The third conductive line 521 extends in direction D ₅ of the fifth, while the fourth conductor wire 522 extends in the direction D ₆ different sixth to the direction D ₅ of the fifth ing. In the present embodiment, the direction D ₅ of the fifth angle formed between the direction D ₆ of the sixth is 90 °, the third conductor wire 521 and the fourth conductive lines 522 are orthogonal.

  The plurality of third conductor lines 521 are arranged at equal intervals (equal pitch), and similarly, the plurality of fourth conductor lines 522 are arranged at equal intervals. The third conductor wire 521 and the fourth conductor wire 522 intersect each other to form a plurality of lattices, and the second main body 52 and the second connecting portion 53 form a plurality of third and fourth conductors. It has a mesh shape composed of a grid composed of four conductor wires 521 and 522. Thus, the second electrode pattern 51 has a mesh shape. In addition, the number of the third and fourth conductor wires 521 and 522 constituting the second main body 52 and the second connecting portion 53 is not particularly limited.

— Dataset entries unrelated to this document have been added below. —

(** X1.  In the pager of [BaseDao.query] a 0 fails the truth test like a
    missing key, but is still not [None]: a per-page of 0 applies no
    limit, a page of 0 applies no offset, and a per-page of 0 with a
    non-zero page gives OFFSET 0 and no limit, not the default page of
    30. *)
Theorem paging_zero :
  forall (sql : select) (pg : dict Z),
    (dict_get "_page" pg = Some 0 ->
       offset_ (AsyncEasyapi.paginate (Some pg) sql) = offset_ sql)
    /\ (dict_get "_per_page" pg = Some 0 -> dict_get "_page" pg = None ->
          AsyncEasyapi.paginate (Some pg) sql = sql)
    /\ (forall p, dict_get "_per_page" pg = Some 0 ->
          dict_get "_page" pg = Some p -> p <> 0 ->
          offset_ (AsyncEasyapi.paginate (Some pg) sql) = Some 0
          /\ limit_ (AsyncEasyapi.paginate (Some pg) sql) = limit_ sql).
Proof.
  intros sql pg. unfold AsyncEasyapi.paginate. split; [|split].
  - intros ->. simpl.
    destruct (dict_get "_per_page" pg) as [n|]; [|reflexivity].
    destruct (Z.eqb n 0); reflexivity.
  - intros -> ->. reflexivity.
  - intros p -> -> Hp. apply Z.eqb_neq in Hp. rewrite Hp. simpl.
    split; [f_equal; lia|reflexivity].
Qed.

As described above, the electrode width of the second electrode pattern 51 in the second connecting portion 53 is smaller than the electrode width of the second electrode pattern 51 in the second main body 52. In other words, the number of the third and fourth conductor wires 521 and 522 in the second connecting portion 53 is smaller than the number of the third and fourth conductor wires 521 and 522 in the second main body 52. I have. Thus, the total S ₃ of the third and the cross-sectional area of the fourth conductor wires 521 and 522 at the time of cutting the second connecting portion 53 along the width direction of the second electrode patterns 51, the second body portion is smaller than the sum _{S 4} of the third and the cross-sectional area of the fourth conductor wires 521 and 522 when 52 were cut in the same direction _(S 3 _<S 4).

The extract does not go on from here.